If you go to Saudi Arabia, they may take your Bible. So, if you were planning on doing Bible studying in Saudi Arabia, you may have to change your plans.
I guess one solution is to bring two Bibles. Then when they take one Bible, you can be like, “No! Not my Bible! Whatever shall I read?” but you’ll secretly have another Bible. I guess that’s kind of like lying — which the Bible forbids — but then again their stealing your other Bible — something also forbidden by the Bible — and two wrong make a right.
Another idea is to also bring a vial of holy water. Then, when one of them tries to take your Bible, you yell, “Get away from me, heathen Moslem!” and throw the vial of holy water in his face. Then he’ll scream and fall to floor as it burns away his skin. That’s because it was really sulfuric acid and not water at all, but they won’t know that. That’s always a funny trick.

Beats me why you’d want to go to Saudi Arabia in the first place. I don’t think that you can get beer there, I’ll bet the burritos there are terrible, and you probably can’t find a baseball game to save your life.
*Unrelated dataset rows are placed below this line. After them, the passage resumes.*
(** * trolleybus: an in-process publish/subscribe event bus

    A shallow embedding of [trolleybus/events.py], [trolleybus/bus.py] and
    [trolleybus/subscriber.py], followed by the properties of the dispatch
    engine, of the subscription registry and of the [Subscriber] binder.

    Modelling conventions.
    - A Python [set] of callables is a [gset callable]; the order in which
      Python iterates over it is not specified, so it is a parameter
      [iter_set] of which only "enumerates the members" is known.
    - A [dict] is a [gmap].
    - [uuid.uuid4] is a parameter: [uuid4_draw n] is the value returned by
      the n-th call since interpreter start.
    - Handlers are opaque: a handler is identified by a [callable] and its
      effect is a parameter [invoke], a transformer of the program state that
      returns a value or raises.
    - Methods that read and write [self], call handlers and log are written
      in a small state/exception/trace monad [M]. *)

From Stdlib Require Import ZArith Sorted.
From stdpp Require Import gmap strings list fin_maps.
(** * Secure_Note: the pad and attachment servers, embedded in Rocq

    Two server variants live in the repository and both are embedded here:

    - [Server]    follows [server.js]     (SHA-256 digests, routes
                  [/api/pad/:padId/create], [verify], [get], [save],
                  [/api/upload/:padId], [/files/:padId/:fileId], and the
                  hourly [cleanupExpired]);
    - [ServerOld] follows [server-old.js] (bcrypt digests, routes
                  [/api/create-pad], [/api/login], and the same pad and file
                  routes guarded by [padExists]).

    Modelling conventions.
    - The two directories [pads/] and [uploads/] are finite maps: a pad
      identifier maps to the parsed content of [pads/<id>.json], and to the
      ordered listing of [uploads/<id>/] (file name and bytes).  Pad
      identifiers are opaque file names.
    - Every handler is an [async] function wrapped in [try]/[catch]; it is a
      computation in a state-and-exception monad [M] over the [World].
    - [new Date()] / [Date.now()] read the next value of the world's clock, in
      milliseconds since the epoch; an ISO-8601 string written by
      [toISOString] and read back by [new Date(...)] is kept as that number.
    - [crypto.randomBytes] and the bcrypt salt draw from the world's entropy.
    - A JavaScript string is a Rocq [string]; a request field that may be
      [undefined] is an [option]. *)

From Stdlib Require Import ZArith String Ascii List Bool Lia Strings.Byte.
From stdpp Require Import base gmap strings list.

Local Open Scope string_scope.

(** ** JSON values and HTTP responses *)

#[warnings="-register-all"]
Inductive json : Type :=
| JNull
| JBool (b : bool)
| JNum (n : Z)
| JStr (s : string)
| JDate (ms : Z)                       (* the ISO-8601 string of that instant *)
| JArr (items : list json)
| JObj (fields : list (string * json)).

Inductive Response : Type :=
| Json (status : Z) (body : json)              (* res.status(status).json(body) *)
| Download (padId fileName asName : string)    (* res.download(path, asName) *)
| Unhandled (message : string).                (* next(err) from a middleware *)

Definition errorBody (msg : string) : json := JObj [("error", JStr msg)].

Definition statusOf (r : Response) : option Z :=
  match r with
  | Json s _ => Some s
  | Download _ _ _ => Some 200%Z
  | Unhandled _ => None
  end.
(** The [except WebDriverException] clause of the retry loop. *)
Definition on_webdriver_error (attempt : nat) (e : exn) : option (M unit) :=
  if is_WebDriverException e then
    Some (if attempt =? max_retries - 1 then raise e
          else
            log WARNING (MsgWebDriverError (attempt + 1) e) ;;
            sleep (uniform 3 7 (before_retry_draw E attempt)) ;;
            continue_)
  else None.

(** The first lines of an attempt: delay, [driver.get], delay, wait for
    the page marker, log the title. *)
Definition load_page (marker : string) (attempt : nat) : M unit :=
  sleep (uniform 2 5 (before_attempt_draw E attempt)) ;;
  perform OpGet (navigate E attempt) ;;
  log INFO (MsgPageLoaded (attempt + 1) max_retries) ;;
  sleep (uniform 3 7 (after_load_draw E attempt)) ;;
  perform (OpWait marker) (wait_page E attempt) ;;
  t <- perform OpTitle (title E attempt) ;;
  log INFO (MsgPageTitle t).

End Browser.

(** ** metacritic_scraper.py *)

Module Metacritic.
Section Scraper.

Variable E : environment.

Definition mk_record (title score release_date : string) : record :=
  [ ("Game", VStr title); ("Metascore", VStr score);
    ("Release Date", VStr release_date) ].
Lemma level_load_some (p : nat) (buf : list octet) (code : err_t)
      (params : bign_params) (oid_der hash : list octet) :
  level_load p buf = (code, Some (params, oid_der, hash)) ->
  exists c, std_params p = (c, params) /\ is_ok c = true.
Proof.
  unfold level_load, std_params.
  destruct (p =? 32); [| destruct (p =? 48)]; apply load_pure_some.
Qed.

Lemma level_load_none_code (p : nat) (buf : list octet) (code : err_t) :
  level_load p buf = (code, None) -> code <> ERR_OK.
Proof.
  unfold level_load.
  destruct (p =? 32); [| destruct (p =? 48)]; apply load_pure_none_code.
Qed.

Lemma sign_pure_ok (buf privkey : list octet) (w : option (list octet)) :
  sign_pure buf privkey = (ERR_OK, w) ->
  exists code params oid_der hash s,
    blobCreate (sizeof_bign_params + 16 + 2 * length privkey) = true /\
    level_load (length privkey) buf = (code, Some (params, oid_der, hash)) /\
    bignSign2 params oid_der hash privkey
              (if rngIsValid then rngStepR (length privkey) else []) =
    (ERR_OK, s) /\
    w = Some s.
Proof.
  unfold sign_pure.
  destruct (blobCreate _) eqn:Hb; cbn [negb]; [| discriminate].
  destruct (level_load (length privkey) buf)
    as [code [[[params der] hash] |]] eqn:Hl.
  - destruct (bignSign2 _ _ _ _ _) as [c s] eqn:Hs.
    intros H. injection H as Hc Hw. subst c w.
    exists code, params, der, hash, s. auto.
  - intros H. injection H as Hc _. subst code.
    now apply level_load_none_code in Hl.
Qed.

Lemma btokPubkeyCalc_some (privkey pub : list octet) :
  btokPubkeyCalc privkey = (ERR_OK, Some pub) ->
  key_len_ok (length privkey) /\
  exists c params,
    std_params (length privkey) = (c, params) /\ is_ok c = true /\
    bignCalcPubkey params privkey = (ERR_OK, pub).
Proof.
  unfold btokPubkeyCalc, std_params.
  destruct (negb (length privkey =? 32) && negb (length privkey =? 48) &&
            negb (length privkey =? 64)) eqn:Hlen; [discriminate |].
  intros H0. split; [unfold key_len_ok; bool_to_prop; lia |]. revert H0.
  destruct (bignStdParams _) as [c params].
  destruct (is_ok c) eqn:Hc; cbn [negb]; [| discriminate].
  destruct (bignCalcPubkey params privkey) as [c' pub'] eqn:Hcalc.
  intros H0. injection H0 as Hc' Hp. subst c' pub'. now exists c, params.
Qed.

Lemma memSetZeroFrom_length (buf : list octet) (n size : nat) :
  n <= length buf -> n <= size ->
  length (Mem.memSetZeroFrom buf n size) = size.
Proof.
  intros H1 H2. unfold Mem.memSetZeroFrom.
  rewrite length_app, length_firstn, repeat_length. lia.
Qed.

(** The block "build the public key" keeps the layout of the record. *)
Lemma Wrap_build_pubkey_layout (cvc cvc1 : btok_cvc_t) (privkey : list octet) :
  key_len_ok (length privkey) ->
  Wrap_build_pubkey cvc privkey = (ERR_OK, cvc1) ->
  cvc_layout cvc = true -> cvc_layout cvc1 = true.
Proof.
  intros Hk Hb Hlay.
  destruct (Wrap_build_pubkey_ok _ _ Hb eq_refl) as (_ & Hnz & Hz).
  destruct (Nat.eq_dec (pubkey_len cvc) 0) as [Hq | Hq];
    [| now rewrite (Hnz Hq)].
  destruct (Hz Hq) as (pub & _ & ->).
  unfold cvc_layout, body_layout in *.
  cbn [set_pubkey set_pubkey_len pubkey hat_eid hat_esign from until sig].
  bool_to_prop. repeat split; try tauto.
  apply memSetZeroFrom_length.
  - pose proof (memWrite_length (pubkey cvc) pub).
    unfold sizeof_pubkey in *. destruct Hk as [-> | [-> | ->]]; lia.
  - unfold sizeof_pubkey. destruct Hk as [-> | [-> | ->]]; lia.
Qed.
Inductive message : Type :=
  | MsgShuttingDown
  | MsgCoinNotFound (coin : string)
  | MsgNetworkError (e : exn)
  | MsgUnexpectedError (e : exn)
  | MsgEmailNotConfigured
  | MsgEmailSent
  | MsgEmailError (e : exn)
  | MsgSoundOnlyMac
  | MsgSoundFileNotFound (file : string)
  | MsgSoundPlayed
  | MsgSoundError (e : exn)
  | MsgStarting (coin : string)
  | MsgAlertTypes (types : list string)
  | MsgMonitoring (c : PriceCondition)
  | MsgCurrentPrice (price : number) (change : pyval)
  | MsgAlertConditionMet (c : PriceCondition)
  | MsgStopped.

Inductive event : Type :=
  | Log (lvl : level) (m : message)
  | HttpGet (coin : string)
  | SmtpSend (sender receiver : pyval) (c : PriceCondition)
  | Afplay (file : string)
  | Sleep (secs : Q).

(** What [requests.get], [raise_for_status] and [response.json] produce
    together: an exception, or the decoded body. *)
Inductive http_outcome : Type :=
  | HttpRaises (e : exn)
  | HttpJson (data : pyval).

(** The world outside the process. Each oracle is indexed by the number of
    earlier calls of its kind. *)
Record Env : Type := mkEnv {
  clock : nat -> Q;                    (* k-th reading of time.time() *)
  http : nat -> http_outcome;          (* k-th price request *)
  smtp : nat -> option exn;            (* k-th SMTP session; None: sent *)
  platform_system : string;            (* platform.system() *)
  path_exists : nat -> bool;           (* os.path.exists at the k-th sound alert *)
  afplay : nat -> option exn;          (* k-th run of afplay; None: exit status 0 *)
  signal_in_fetch : nat -> bool;       (* a termination signal arrives during the k-th request *)
  signal_in_sleep : nat -> option Q    (* ... at this offset into the k-th sleep *)
}.

Record State : Type := mkState {
  last_alert_time : option Q;
  running : bool;
  trace : list event;
  clock_ix : nat;
  http_ix : nat;
  smtp_ix : nat;
  sound_ix : nat;
  sleep_ix : nat
}.

(** The attributes of [CryptoAlertBot] that never change after
    construction. *)
Record Bot : Type := mkBot {
  coin_id : string;
  conditions : list PriceCondition;
  alert_types : list string;
  cooldown_period : Z;
  check_interval : Z;
  sound_file : string;
  config_file : string;
  config : pyval
}.

(** ** The monad of the embedding: state, trace and exceptions *)

Inductive result (A : Type) : Type :=
  | Ret (a : A)
  | Raise (e : exn).
Arguments Ret {A} a.
Arguments Raise {A} e.

Definition M (A : Type) : Type := State -> result A * State.

Definition ret {A} (a : A) : M A := fun st => (Ret a, st).

Definition raise {A} (e : exn) : M A := fun st => (Raise e, st).

Definition bind {A B} (m : M A) (k : A -> M B) : M B :=
  fun st =>
    match m st with
    | (Ret a, st') => k a st'
    | (Raise e, st') => (Raise e, st')
    end.

(** [try: m except <handles>: handler] ; exceptions outside [handles]
    propagate. *)
Definition try_except {A} (m : M A) (handles : exn -> bool) (handler : exn -> M A)
  : M A :=
  fun st =>
    match m st with
    | (Ret a, st') => (Ret a, st')
    | (Raise e, st') => if handles e then handler e st' else (Raise e, st')
    end.

(** A pure computation that may raise. *)
Definition lift {A} (r : exn + A) : M A :=
  match r with
  | inl e => raise e
  | inr a => ret a
  end.

Declare Scope py_scope.
Delimit Scope py_scope with py.
Notation "x <- c1 ;; c2" := (bind c1 (fun x => c2))
  (at level 100, c1 at next level, right associativity) : py_scope.
Notation "c1 ;; c2" := (bind c1 (fun _ => c2))
  (at level 100, right associativity) : py_scope.
Local Open Scope py_scope.

Definition emit (e : event) : M unit :=
  fun st =>
    (Ret tt, {| last_alert_time := last_alert_time st; running := running st;
                trace := trace st ++ [e];
                clock_ix := clock_ix st; http_ix := http_ix st;
                smtp_ix := smtp_ix st; sound_ix := sound_ix st;
                sleep_ix := sleep_ix st |}).

Definition logging (lvl : level) (m : message) : M unit := emit (Log lvl m).

Definition set_last_alert_time (t : Q) : M unit :=
  fun st =>
    (Ret tt, {| last_alert_time := Some t; running := running st;
                trace := trace st;
                clock_ix := clock_ix st; http_ix := http_ix st;
                smtp_ix := smtp_ix st; sound_ix := sound_ix st;
                sleep_ix := sleep_ix st |}).

Definition set_running (b : bool) : M unit :=
  fun st =>
    (Ret tt, {| last_alert_time := last_alert_time st; running := b;
                trace := trace st;
                clock_ix := clock_ix st; http_ix := http_ix st;
                smtp_ix := smtp_ix st; sound_ix := sound_ix st;
                sleep_ix := sleep_ix st |}).

(** ** CryptoAlertBot: the methods *)

Section Methods.

Variable env : Env.
Variable bot : Bot.

(** [time.time()] *)
Definition time_time : M Q :=
  fun st =>
    (Ret (clock env (clock_ix st)),
     {| last_alert_time := last_alert_time st; running := running st;
        trace := trace st;
        clock_ix := S (clock_ix st); http_ix := http_ix st;
        smtp_ix := smtp_ix st; sound_ix := sound_ix st;
        sleep_ix := sleep_ix st |}).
Actually, by saying, “No! Not my Bible! Whatever shall I read?” you aren’t technically lying. You are just omitting the answer to that question, “Oh yeah, my backup copy.”
Normally the typos aren’t a big deal, but “vile” of holy water? You’re going to hell, FrankJ!
[Homonyms! ::shakes fist:: -Ed.]
When are we going to send Hillary, Eleanor Smeal and the rest of the NOW hags over to Saudi Arabia to “reform” their country just like they did ours?
Memorize it. They can’t take that away from you.
Hmmm…I think I’d get some of those exploding dye packs like the bank uses and put them in my Bible, except that the dye would be replaced with bacon grease. That would be awesome.
//Memorize it. They can’t take that away from you.
Posted by: Marie on August 9, 2007 01:24 PM //
Barring that, you could take your laptop and then look up http://www.Biblegateway.com all day, hell hook it to a printer and leave all the passages(printed in arabic of course) in your hotel room for the clean up crew to get saved on.
New product idea: Koran cover sleeves to hide your bible in.
Then again, if they catch it, there could be trouble of the chopping off hand variety.
barren wasteland, no beer, no bibles, no burritos…sounds like the moon! and we all know what frank thinks we should do about the moon…
>
But if they find out the Bible’s in your head, won’t they just take your head, too?
My plan, let them take it. Then laugh to self “Haha I sure fooled them, I’m not a Christian” then take out my copy of Origin of Species and read. That’ll teach them.
John in CA- ouch
I cracked up immediately when I read this. About 10 years ago I bought a couple of nice black leather Bible cases with zip closures. Then I built stiffeners for each side and a foam insert for my Glock. It really is where I hide my gun!!
Well, at least one of them….
Just give them the bible you keep in your waistband. You’ll always have the back-up bible you keep in your ankle holster.
(And why waste money on sulfuric acid? Holy water works just as well on a Muslim.)
That sulfuric acid idea sounds great for regular self-defense too. I doubt any thief, murderer or rapist would commit a single crime after having his face melted off.
If I can’t take my bible into Saudi Arabia (or other Muslim dominated countries) why are they allowed to bring in their Koran, Veiled Women, multiple wives et al.
If our government had a backbone they’d stop all trade with these countries until this particular piece of hypocrisy is fixed.
The interesting thing is that Muslims have so much faith in Jesus Christ that they are sure just having a bible in the country would cause their people to become converted. Given the tenet’s of the Muslim faith, I can understand that.
Ph33r teh m4dd B1bl3 s|Ph33r teh m4dd B1bl3 s|<1llz
The Bible as text, pdf, or even html fits pretty easily on a USB drive, Compact Flash or similar card. Just put it in your camera. Almost all cameras can be used as card readers for the memory cards they support.
Or put it on the web somewhere as innocuous archive files (01G.zip, 02E.zip, 03L.zip, and so on).
The funny thing about trying to keep information out is that you can’t keep information out.
But that’s not really funny, is it? I need to work on that.
Check out Socrates, man! Right on, bro. The Bible on a flash drive… Duh! I’m definitely gonna do that.
…but doesn’t that go against the ‘thou shalt not douse thine enemy with sulfuric acid whilst makething them believeth it’s holy water’ commandment??
Posted by: is bang on – you are going to hell Frank…..
Ok, so I can’t bring my Bible with me to Saudi Arabia. At least I’ll have my “The Prophet Mohammad and his Friends” comic books to entertain me.
They like comic books, don’t they?
Excellent post. I think you should pack three bibles. When they take one, you say “oh that’s okay I’ll just read my ‘other’ bible.” When they take that, you’ll know not to say anything else, and then you can walk away with your secret third bible. And that is the obvious way to study your bible in Saudi Arabia.